US Taxdollar Aid to Israel

by Moved To Action Monday, Nov. 28, 2005 at 2:02 AM

United States diplomats like to say that when it comes to the conflict between Israel and Palestinians the US plays the role of "an honest broker." But the US' massive financial and military support for Israel means that, in fact, the US is taking sides. Israel is the largest recipient of US foreign aid, receiving more than $3 billion annually [1] -- or about $8 million every day. If a level diplomatic playing field is to be created, the US' unfair and biased support of Israel must end. Until the US stops lending its weight to Israel, a truly just peace will remain elusive

The U.S. as an Obstacle to Peace

Although the U.S. has claimed to be an "honest broker" between Israel and the Palestinians, it has provided the weapons, funding and political backing for Israel to maintain the occupation.

Weapons: U.S. weapons transfers to Israel actually increased during the current crisis, with the decade’s largest sale of Blackhawk and Apache attack helicopters. These have been used to fire antitank missiles into Palestinian homes, government offices, schools and hospitals.
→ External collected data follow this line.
Lemma seg_holds_frame d d' s es :
  files d' !! file_name s = files d !! file_name s -> seg_holds d s es -> seg_holds d' s es.
Proof. intros E [? ? ? Hc ? ? ? ? ? ?]. split; try done. by rewrite E. Qed.

Lemma seg_holds_fd d s es fd : seg_holds d s es -> seg_holds d (with_fd fd s) es.
Proof. by intros []. Qed.

Lemma seg_holds_content d s es :
  seg_holds d s es -> seg_content d s = seg_bytes (version s) (first_index s) es.
Proof. intros Hs. unfold seg_content. by rewrite (sh_content _ _ _ Hs). Qed.

Lemma seg_bytes_app v first es es' :
  seg_bytes v first (es ++ es') = seg_bytes v first es ++ entries_bytes (first + Z.of_nat (length es)) es'.
Proof. unfold seg_bytes. by rewrite entries_bytes_app, app_assoc. Qed.

(** The version is read from the first nine bytes. *)
Lemma read_version_prefix a b : (9 <= length a)%nat -> read_version (a ++ b) = read_version a.
Proof.
  intros Ha. unfold read_version, pread. change (Z.to_nat 0) with O. rewrite !drop_0.
  by rewrite take_app_le by (unfold MAGIC_AND_VERSION_SIZE; lia).
Qed.

Lemma read_version_length content v : read_version content = Ok v -> (9 <= length content)%nat.
Proof.
  unfold read_version. case_decide as Hl; [done|]. intros _. unfold pread in Hl. change (Z.to_nat 0) with O in Hl.
  rewrite drop_0, length_take in Hl. unfold MAGIC_AND_VERSION_SIZE in Hl. lia.
Qed.

Lemma read_version_V1 es first : read_version (seg_bytes CURRENT_LOG_VERSION first es) = Ok CURRENT_LOG_VERSION.
Proof. unfold seg_bytes. change (seg_prefix CURRENT_LOG_VERSION) with (MAGIC ++ [byte_of 1]).
  by rewrite read_version_prefix by (unfold MAGIC; cbn [length app]; lia). Qed.

(** The bytes of the entries before a position, when they are not all. *)
Lemma entries_bytes_split first es i e :
  es !! i = Some e ->
  entries_bytes first es = entries_bytes first (take i es) ++ entry_frame (first + Z.of_nat i) e ++
                           entries_bytes (first + Z.of_nat i + 1) (drop (S i) es).
Proof.
  intros Hi. rewrite <- (take_drop_middle es i e Hi) at 1. rewrite entries_bytes_app. cbn [entries_bytes].
  pose proof (lookup_lt_Some _ _ _ Hi). rewrite length_take. by replace (i `min` length es)%nat with i by lia.
Qed.

(** *** Reading *)

(** The entry of an index; [first] is the index of the first one. *)
Definition entry_of (first : Z) (es : list log_entry) (index : Z) : option log_entry :=
  if decide (first <= index) then es !! Z.to_nat (index - first) else None.

Lemma openFileIfNeeded_ok d s content :
  files d !! file_name s = Some content ->
  openFileIfNeeded (d, s) = (Ok tt, (d, with_fd (Some (default 0 (seg_fd s))) s)).
Proof.
  intros Hf. unfold openFileIfNeeded. cbn [fst snd]. destruct (seg_fd s) as [pos|] eqn:E.
  - cbn. rewrite <- E. by destruct s.
  - rewrite Hf, decide_True by done. done.
Qed.

Lemma getEntryOffset_holds d s es index :
  seg_holds d s es ->
  getEntryOffset index s =
  Ok (match entry_of (first_index s) es index with
      | Some _ => entry_offsets (Z.of_nat (length (seg_prefix (version s)))) es !! Z.to_nat (index - first_index s)
      | None => None
      end).
Proof.
  intros Hs. pose proof (sh_first _ _ _ Hs). pose proof (sh_last _ _ _ Hs). pose proof (sh_range _ _ _ Hs).
  unfold getEntryOffset, entry_of. rewrite (u64_id (first_index s - 1)) by (unfold in_u64; lia).
  case_decide as Hout.
  - case_decide; [|done]. rewrite lookup_ge_None_2; [done|]. lia.
  - rewrite decide_True by lia. rewrite u64_id by (unfold in_u64; lia). rewrite (sh_offsets _ _ _ Hs).
    destruct (es !! Z.to_nat (index - first_index s)) as [e|] eqn:E.
    + by rewrite (entry_offsets_lookup _ 0 _ _ _ E).
    + apply lookup_ge_None in E. lia.
Qed.

Lemma seg_getEntry_holds d s es index :
  seg_holds d s es ->
  seg_getEntry index (d, s) =
  (Ok (entry_of (first_index s) es index), (d, with_fd (Some (default 0 (seg_fd s))) s)).
Proof.
  intros Hs. unfold seg_getEntry, sm_bind. rewrite (openFileIfNeeded_ok _ _ _ (sh_content _ _ _ Hs)).
  set (s' := with_fd _ s). assert (seg_holds d s' es) as Hs' by (by apply seg_holds_fd). cbn [fst snd].
  rewrite (getEntryOffset_holds _ _ _ _ Hs'). cbn [mbind outcome_bind].
  change (first_index s') with (first_index s). change (version s') with (version s).
  rewrite (seg_holds_content _ _ _ Hs'). change (first_index s') with (first_index s). change (version s') with (version s).
  unfold entry_of. case_decide as Hi; [|done]. destruct (es !! _) as [e|] eqn:E; [|done].
  rewrite (entry_offsets_lookup _ (first_index s) _ _ _ E). unfold seg_bytes.
  rewrite (entries_bytes_split _ _ _ _ E), app_assoc, <- Nat2Z.inj_add, <- length_app, loadEntry_frame; [done|].
  eapply Forall_lookup_1; [apply (sh_entries _ _ _ Hs)|exact E].
Qed.

(** *** Appending *)

Definition seg_after_append (e : log_entry) (s : NuRaftLogSegment) : NuRaftLogSegment :=
  with_entries (last_index s + 1) (file_size s + frame_length e) (offsets s ++ [file_size s])
    (with_fd (Some (file_size s + frame_length e)) s).

Definition disk_after_append (e : log_entry) (s : NuRaftLogSegment) (d : Disk) : Disk :=
  with_files <[file_name s := seg_content d s ++ entry_frame (last_index s + 1) e]> d.

Lemma sys_write_end name bs d content :
  write_results d = [] -> files d !! name = Some content -> bs <> [] ->
  sys_write name (Z.of_nat (length content)) bs d =
  (Z.of_nat (length bs), with_files <[name := content ++ bs]> d).
Proof.
  intros Hw Hf Hb. unfold sys_write. rewrite Hw, Hf. cbn [default tail].
  rewrite decide_False by (destruct bs; [done|cbn; lia]). rewrite !Nat2Z.id, firstn_all, overwrite_end.
  unfold with_files. by rewrite Hw.
Qed.

Lemma seg_appendEntry_holds d s es e :
  seg_holds d s es -> is_open s = true -> seg_fd s = Some (file_size s) -> write_results d = [] ->
  entry_ok e -> last_index s + 1 < 2 ^ 64 - 1 ->
  seg_appendEntry e (d, s) = (Ok (last_index s + 1), (disk_after_append e s d, seg_after_append e s)) /\
  seg_holds (disk_after_append e s d) (seg_after_append e s) (es ++ [e]).
Proof.
  intros Hs Ho Hfd Hw He Hr. pose proof (sh_first _ _ _ Hs). pose proof (sh_last _ _ _ Hs).
  pose proof (body_length_u32 e He) as [_ Hb]. unfold body_length in Hb.
  assert (u64 (last_index s + 1) = last_index s + 1) as Hu by (apply u64_id; unfold in_u64; lia).
  assert (seg_bytes (version s) (first_index s) es ++ entry_frame (last_index s + 1) e =
          seg_bytes (version s) (first_index s) (es ++ [e])) as Hbytes.
  { rewrite seg_bytes_app. cbn [entries_bytes]. rewrite app_nil_r. do 2 f_equal. lia. }
  split.
  - unfold seg_appendEntry, sm_bind, seg_get, sm_get. cbn [fst snd]. rewrite Ho, Hfd. cbn [negb orb].
    rewrite bool_decide_false by done. rewrite Hb, Nat2Z.id, firstn_all.
    change (header_bytes _ ++ _) with (entry_frame (last_index s + 1) e). unfold fd_write. cbn [fst snd].
    rewrite Hfd, (sh_size _ _ _ Hs), (sys_write_end _ _ _ _ Hw (sh_content _ _ _ Hs)) by (by destruct (entry_frame _ e) eqn:E).
    cbn [fst snd]. rewrite length_entry_frame. rewrite decide_False.
    2:{ intros []. unfold frame_length, body_length. done. }
    pose proof (frame_length_pos e). unfold on_seg, sm_modify, sm_ret. cbn. rewrite Hu.
    unfold disk_after_append, seg_after_append, seg_content. rewrite (sh_content _ _ _ Hs). cbn.
    rewrite Z.max_r by lia. rewrite <- (sh_size _ _ _ Hs), <- Z.add_assoc. done.
  - assert (Z.of_nat (length (seg_bytes (version s) (first_index s) (es ++ [e]))) = file_size s + frame_length e) as Hlen.
    { rewrite <- Hbytes, length_app, Nat2Z.inj_add, length_entry_frame. by rewrite (sh_size _ _ _ Hs). }
    split; cbn; try done.
    + rewrite length_app. cbn. lia.
    + unfold disk_after_append, seg_content. rewrite (sh_content _ _ _ Hs). cbn. by rewrite lookup_insert_eq, Hbytes.
    + rewrite <- Hbytes, read_version_prefix; [apply (sh_version _ _ _ Hs)|].
      eapply read_version_length, (sh_version _ _ _ Hs).
    + rewrite (entry_offsets_app _ _ _ (first_index s)), <- (sh_offsets _ _ _ Hs). cbn [entry_offsets].
      do 2 f_equal. rewrite (sh_size _ _ _ Hs). unfold seg_bytes. rewrite length_app. lia.
    + apply Forall_app. split; [apply (sh_entries _ _ _ Hs)|by constructor].
    + rewrite (sh_name _ _ _ Hs). unfold seg_name. cbn. by rewrite Ho.
    + apply (sh_time _ _ _ Hs).
Qed.

(** *** Renaming

    An operation on [s], which becomes [s'], touches the file of [s] only; that
    file may get the name [s'] has. *)
Definition seg_moved (d d' : Disk) (s s' : NuRaftLogSegment) : Prop :=
  write_results d' = write_results d /\
  forall name, name <> file_name s' ->
    files d' !! name = if decide (name = file_name s) then None else files d !! name.

Lemma renameTo_files old new d content :
  files d !! old = Some content ->
  exists d', renameTo old new d = (Ok tt, d') /\ files d' = <[new := content]> (delete old (files d)) /\
             write_results d' = write_results d.
Proof. intros Hf. unfold renameTo. rewrite Hf. eauto. Qed.

Lemma seg_moved_rename d d' s s' content :
  files d' = <[file_name s' := content]> (delete (file_name s) (files d)) ->
  write_results d' = write_results d -> seg_moved d d' s s'.
Proof.
  intros Hf Hw. split; [done|]. intros name Hn. rewrite Hf, lookup_insert_ne by done.
  rewrite lookup_delete. case_decide as E; case_decide as E'; congruence.
Qed.

(** The segment under another name. *)
Lemma seg_holds_renamed d d' s es b fd :
  seg_holds d s es ->
  let s' := with_file b (seg_name (with_file b "" s)) (with_fd fd s) in
  files d' !! file_name s' = files d !! file_name s -> seg_holds d' s' es.
Proof.
  intros [] s' Hf. split; try done; cbn in *; by rewrite Hf.
Qed.

Lemma seg_close_holds d s es :
  seg_holds d s es -> is_open s = true ->
  let s' := with_file false (getClosedFileName s) (with_fd None s) in
  exists d', seg_close true (d, s) = (Ok tt, (d', s')) /\ seg_holds d' s' es /\ seg_moved d d' s s'.
Proof.
  intros Hs Ho s'. assert (file_name s = getOpenFileName s) as Hn.
  { rewrite (sh_name _ _ _ Hs). unfold seg_name. by rewrite Ho. }
  destruct (renameTo_files (getOpenFileName s) (getClosedFileName s) d _ ltac:(rewrite <- Hn; apply (sh_content _ _ _ Hs)))
    as (d' & Hr & Hf & Hw).
  exists d'. split_and!.
  - unfold seg_close, sm_bind, seg_get, closeFileIfNeeded, on_seg, sm_modify, sm_get, sm_ret. cbn [fst snd with_fd is_open].
    rewrite Ho. cbn [negb fst snd]. change (getOpenFileName (with_fd None s)) with (getOpenFileName s).
    change (getClosedFileName (with_fd None s)) with (getClosedFileName s). by rewrite Hr.
  - apply (seg_holds_renamed d d' s es false None); [done|]. cbn. change (getClosedFileName (with_file _ _ _)) with (getClosedFileName s).
    rewrite Hf, lookup_insert_eq. symmetry. apply (sh_content _ _ _ Hs).
  - eapply seg_moved_rename; [|done]. cbn. by rewrite Hf, <- Hn.
Qed.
Funding: U.S. military aid to Israel has also increased, along with Israeli human rights violations. Israel has long been the single largest recipient of U.S. foreign aid. The more than $3 billion in military and economic aid that Israel gets annually is nearly 40 percent of the entire U.S. aid budget. Meanwhile, Israel represents only 0.1 percent of the world’s population.
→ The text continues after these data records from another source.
(* ===== verification/LogCut.v ===== *)
(** * Cutting the log

    [truncateLog], [writeAt] and [removeSegment] on a log that holds given
    entries: the entries after an index are dropped, or the segments before one
    are removed. *)

From S2P Require Import Prelude Text Wire LogSegment LogSegmentTheorems LogSegmentStore LogChain.

(** ** Removing files *)

Lemma remove_all_ok segs st :
  exists d', remove_all segs st = (Ok tt, with_disk d' st) /\ write_results d' = write_results (log_disk st) /\
    forall name, files d' !! name =
      if decide (name ∈ file_name <$> segs) then None else files (log_disk st) !! name.
Proof.
  revert st. induction segs as [|s segs IH]; intros st.
  - exists (log_disk st). split_and!; [by destruct st|done|]. intros name. rewrite decide_False; [done|].
    cbn. apply not_elem_of_nil.
  - cbn [remove_all]. unfold sm_bind, on_detached, seg_remove, sm_bind, closeFileIfNeeded, on_seg, sm_modify. cbn [fst snd].
    change (file_name (with_fd None s)) with (file_name s). set (d1 := sys_remove _ _).
    destruct (IH (with_disk d1 st)) as (d' & E & Hw & Hf). exists d'. rewrite E. split_and!; [done|done|].
    intros name. rewrite Hf. cbn [log_disk with_disk]. unfold d1. cbn [files sys_remove fmap list_fmap].
    rewrite lookup_delete. destruct (decide (name ∈ file_name <$> segs)) as [Hin|Hin].
    + by rewrite decide_True by (by right).
    + destruct (decide (file_name s = name)) as [->|Hne].
      * by rewrite decide_True by (by left).
      * rewrite decide_False; [done|]. by intros [|]%elem_of_cons.
Qed.

(** ** The two parts of a chain *)

Lemma chain_cut d start max segs cs kept :
  chain d start segs cs -> Forall (closed_ok max) segs ->
  exists l1 l2 c1 c2, segs = l1 ++ l2 /\ cs = c1 ++ c2 /\ chain d start l1 c1 /\
    chain d (start + Z.of_nat (length (concat c1))) l2 c2 /\
    filter (fun s => first_index s <= kept) segs = l1 /\ filter (fun s => first_index s > kept) segs = l2 /\
    Forall (fun s => first_index s <= kept) l1 /\ (l2 <> [] -> kept < start + Z.of_nat (length (concat c1))).
Proof.
  revert start cs. induction segs as [|s segs IH]; intros start [|c cs]; cbn [chain]; try done.
  { exists [], [], [], []. split_and!; try done. }
  intros (Hf & Hs & Hc) [Hok Hall]%Forall_cons. destruct (decide (first_index s <= kept)) as [Hle|Hgt].
  - destruct (IH _ _ Hc Hall) as (l1 & l2 & c1 & c2 & -> & -> & H1 & H2 & E1 & E2 & Hl & Hk).
    exists (s :: l1), l2, (c :: c1), c2. cbn [concat app]. rewrite length_app, Nat2Z.inj_add, Z.add_assoc.
    split_and!; try done; [by rewrite filter_cons_True, E1|by rewrite filter_cons_False, E2 by lia|by constructor].
  - exists [], (s :: segs), [], (c :: cs). cbn [concat app length]. rewrite Z.add_0_r.
    assert (forall t, t ∈ s :: segs -> first_index t > kept) as Hall'.
    { intros t [->|Ht]%elem_of_cons; [lia|]. destruct (chain_elem _ _ _ _ _ Hc Ht) as (_ & _ & ? & _). lia. }
    split_and!; try done; [| |intros _; lia].
    + apply filter_none. intros t Ht. specialize (Hall' t Ht). lia.
    + by apply filter_all.
Qed.

Lemma find_closed_last index l t : has_index index t = true -> find_closed index (l ++ [t]) = Some (length l).
Proof. intros Ht. induction l as [|s l IH]; cbn; [by rewrite Ht|]. by rewrite IH. Qed.

Lemma on_segment_get {A} (f : NuRaftLogSegment -> A) r st s :
  seg_at r st = Some s -> on_segment r (seg_get f) st = (Ok (f s), st).
Proof.
  intros Hs. unfold on_segment. rewrite Hs. cbn. f_equal. destruct st, r as [|i]; cbn in *; [by subst|].
  unfold with_segments, with_disk. cbn. by rewrite list_insert_id.
Qed.

Lemma on_segment_run {A} (m : SegM A) r st s a d' s' :
  seg_at r st = Some s -> m (log_disk st, s) = (a, (d', s')) ->
  on_segment r m st = (a, put_seg r s' (with_disk d' st)).
Proof. intros Hs Hm. unfold on_segment. by rewrite Hs, Hm. Qed.

Lemma seg_at_put r s s' st : seg_at r st = Some s -> seg_at r (put_seg r s' st) = Some s'.
Proof.
  destruct r as [|i]; cbn; [done|]. intros Hi. apply list_lookup_insert_eq. by eapply lookup_lt_Some.
Qed.

Lemma truncate_last_segment_ok kept r st s b d' s' :
  seg_at r st = Some s -> seg_truncate kept (log_disk st, s) = (Ok b, (d', s')) ->
  is_open s' = true -> last_index s' = kept ->
  truncate_last_segment kept r st =
  (Ok tt, let st' := put_seg r s' (with_disk d' st) in
          if is_open s then st'
          else with_segments (take (length (closed_segments st') - 1) (closed_segments st')) (Some s') st').
Proof.
  intros Hs Ht Ho Hl. unfold truncate_last_segment, sm_bind. rewrite (on_segment_get _ _ _ _ Hs).
  rewrite (on_segment_run _ _ _ _ _ _ _ Hs Ht). set (st' := put_seg _ _ _).
  assert (seg_at r st' = Some s') as Hs'.
  { unfold st'. apply (seg_at_put _ s). by destruct r. }
  rewrite (on_segment_get last_index _ _ _ Hs'), Hl. rewrite (bool_decide_false (kept <> kept)) by (intros []; done).
  rewrite andb_false_r, (on_segment_get is_open _ _ _ Hs'), Ho. cbn [negb]. rewrite andb_false_r.
  destruct (is_open s); [done|]. unfold sm_modify. by rewrite Hs'.
Qed.

(** Removing the segments [gone] leaves the files of the others. *)
Lemma remove_segments st keep gone :
  named_by (log_disk st) (keep ++ gone) ->
  (forall s u, s ∈ keep -> u ∈ gone -> file_name s <> file_name u) ->
  exists d', remove_all gone st = (Ok tt, with_disk d' st) /\ named_by d' keep /\
    write_results d' = write_results (log_disk st) /\
    forall s, s ∈ keep -> files d' !! file_name s = files (log_disk st) !! file_name s.
Proof.
  intros Hn Hne. destruct (remove_all_ok gone st) as (d' & E & Hw & Hf). exists d'. split_and!; [done| |done|].
  - intros name Hex Hp. rewrite Hf in Hex. case_decide as Hin; [by destruct Hex|].
    destruct (Hn name Hex Hp) as (s & Hs & <-). exists s. split; [|done].
    apply elem_of_app in Hs as [Hs|Hs]; [done|]. destruct Hin. by apply list_elem_of_fmap_2.
  - intros s Hs. rewrite Hf, decide_False; [done|]. intros (u & Eu & Hu)%list_elem_of_fmap_1. by eapply Hne.
Qed.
Political Backing: The U.S. has used its veto on the Security Council of the United Nations to block nearly half of all UN resolutions condemning Israel for human rights abuses against Palestinians and violations of international law. Since September 2000, the Bush Administration has twice vetoed the creation of an international observer force to the region, a key demand of Palestinian and Israeli peace activists.
The U.S. has clearly forfeited its role as a broker for peace. Future negotiations between Israel and the Palestinian leadership should therefore be held under the auspices of the United Nations, not the U.S., and all future agreements must meet standards of international human rights and humanitarian law.
A History of U.S. Vetoes

There is another major area, largely ignored, that at some point must be faced. It involves the serious distortion of the official Security Council record by the profligate use by the United States of its veto power. In 29 separate cases between 1972 and 1991, the United States has vetoed resolutions critical of Israel. Except for the U.S. veto, these resolutions would have passed and the total number of resolutions against Israel would now equal 95 instead of 66.
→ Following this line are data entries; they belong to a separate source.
(* ===== verification/LogTheorems.v ===== *)
(** * What the log promises

    The abstract log, a list of entries with the index of the first one, and the
    theorem that [LogSegmentStore] implements it over files, restarts included;
    then what happens to it when a write fails, the machine stops, or the code
    departs from that specification. *)

From S2P Require Import Prelude Text Wire Crc LogSegment LogSegmentTheorems LogSegmentStore LogChain LogCut LogLoad.

(** ** The specification *)

Record ALog := mkALog {
  a_first : Z;
  a_entries : list log_entry
}.

(** The index of the next entry. *)
Definition a_next (a : ALog) : Z := a_first a + Z.of_nat (length (a_entries a)).

(** What a client asks of the log; [now] is the time of the call. *)
Inductive LogOp :=
| OpAppend (now : string) (e : log_entry)
| OpWriteAt (now : string) (index : Z) (e : log_entry)
| OpGet (index : Z)
| OpRemove (first_index_kept : Z)
| OpRestart (now : string).

Inductive LogResult :=
| RIndex (index : Z)
| REntry (e : option log_entry)
| RDone
| RFault (f : fault).

(** Removal drops whole segments: how many entries before the index it keeps is
    left open. *)
Inductive spec_step : ALog -> LogOp -> LogResult -> ALog -> Prop :=
| spec_append a now e :
    spec_step a (OpAppend now e) (RIndex (a_next a)) (mkALog (a_first a) (a_entries a ++ [e]))
| spec_write a now index e :
    index <= a_next a ->
    spec_step a (OpWriteAt now index e) RDone
      (mkALog (a_first a) (take (Z.to_nat (index - a_first a)) (a_entries a) ++ [e]))
| spec_write_gap a now index e :
    a_next a < index -> spec_step a (OpWriteAt now index e) (RFault (Throw LOGICAL_ERROR)) a
| spec_get a index :
    spec_step a (OpGet index) (REntry (entry_of (a_first a) (a_entries a) index)) a
| spec_remove_none a kept :
    kept <= a_first a -> spec_step a (OpRemove kept) RDone a
| spec_remove a kept first :
    a_first a < kept < a_next a -> a_first a <= first <= kept ->
    spec_step a (OpRemove kept) RDone
      (mkALog first (drop (Z.to_nat (first - a_first a)) (a_entries a)))
| spec_remove_all a kept :
    a_first a < kept -> a_next a <= kept -> spec_step a (OpRemove kept) RDone (mkALog kept [])
| spec_restart a now :
    spec_step a (OpRestart now) RDone a.

(** When an operation does what the specification says. A log without entries
    does not survive a restart, and one of which only the last entry would be
    kept loses it. *)
Definition allowed (a : ALog) (op : LogOp) : Prop :=
  match op with
  | OpAppend now e => time_ok now /\ entry_ok e /\ a_next a < 2 ^ 64 - 1
  | OpWriteAt now index e => time_ok now /\ entry_ok e /\ a_first a <= index < 2 ^ 64 - 1
  | OpGet _ => True
  | OpRemove kept => kept < 2 ^ 64 - 1 /\ kept <> a_next a - 1
  | OpRestart now => time_ok now /\ a_entries a <> [] /\ a_next a < 2 ^ 64 - 1
  end.

(** Whatever the specification leaves open, the next operations are allowed. *)
Fixpoint allowed_run (a : ALog) (ops : list LogOp) : Prop :=
  match ops with
  | [] => True
  | op :: ops' => allowed a op /\ forall r a', spec_step a op r a' -> allowed_run a' ops'
  end.

Inductive spec_run : ALog -> list LogOp -> list LogResult -> ALog -> Prop :=
| spec_run_nil a : spec_run a [] [] a
| spec_run_cons a op r a1 ops rs a2 :
    spec_step a op r a1 -> spec_run a1 ops rs a2 -> spec_run a (op :: ops) (r :: rs) a2.

Definition log_result {A} (f : A -> LogResult) (p : outcome A * LogSegmentStore) : LogResult * LogSegmentStore :=
  match p with
  | (Ok a, st) => (f a, st)
  | (Fault e, st) => (RFault e, st)
  end.

(** ** The implementation *)

Section impl.
Context `{IterOrder}.

(** A restart is a new object on the same files and with the same maximal size. *)
Definition log_exec (op : LogOp) (st : LogSegmentStore) : LogResult * LogSegmentStore :=
  match op with
  | OpAppend now e => log_result RIndex (logs_appendEntry now e st)
  | OpWriteAt now index e => log_result (fun _ => RDone) (writeAt now index e st)
  | OpGet index => log_result REntry (logs_getEntry index st)
  | OpRemove kept => log_result (fun _ => RDone) (removeSegment kept st)
  | OpRestart now =>
      log_result (fun _ => RDone) (logs_init now (mkLogs (log_disk st) 1 0 (max_log_segment_file_size st) [] None))
  end.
These resolutions would have broadened the record by affirming the right of Palestinian self-determination, by calling on Israel to abandon its repressive measures against the Palestinian intifada, by sending U.N. Observers into the occupied territories to monitor Israel's behavior and, most serious, by imposing sanctions against Israel if it did not abide by the Council's resolutions.

Such a list of resolutions passed and resolutions vetoed is unparalleled in United Nations history. The list in itself forms a stunning indictment of Israel's unlawful and uncivilized actions over a period of 45 years and of America's complicity in them.

Yet references to this damning record are totally absent from the vocabularies of American leaders as they go about saying they are seeking peace. If they are really serious about peace, then at some point they must act with the same firmness they displayed toward Iraq's occupation of Kuwait. Had they approached Iraq with the same timorous tactics they are applying to Israel, Iraqi soldiers still would be in Kuwait.

The point is that aggressors have always answered the question of whether they want peace by their actions. If the United States really wants peace in the Middle East, it must insist that Israel abide by the judgment of the world community as expressed in resolutions by the United Nations. The U.S. can do this at any time simply by forsaking the use of the veto and joining the world consensus. Anything less makes a sham of the peace process, and is demeaning to leaders of a democratic country.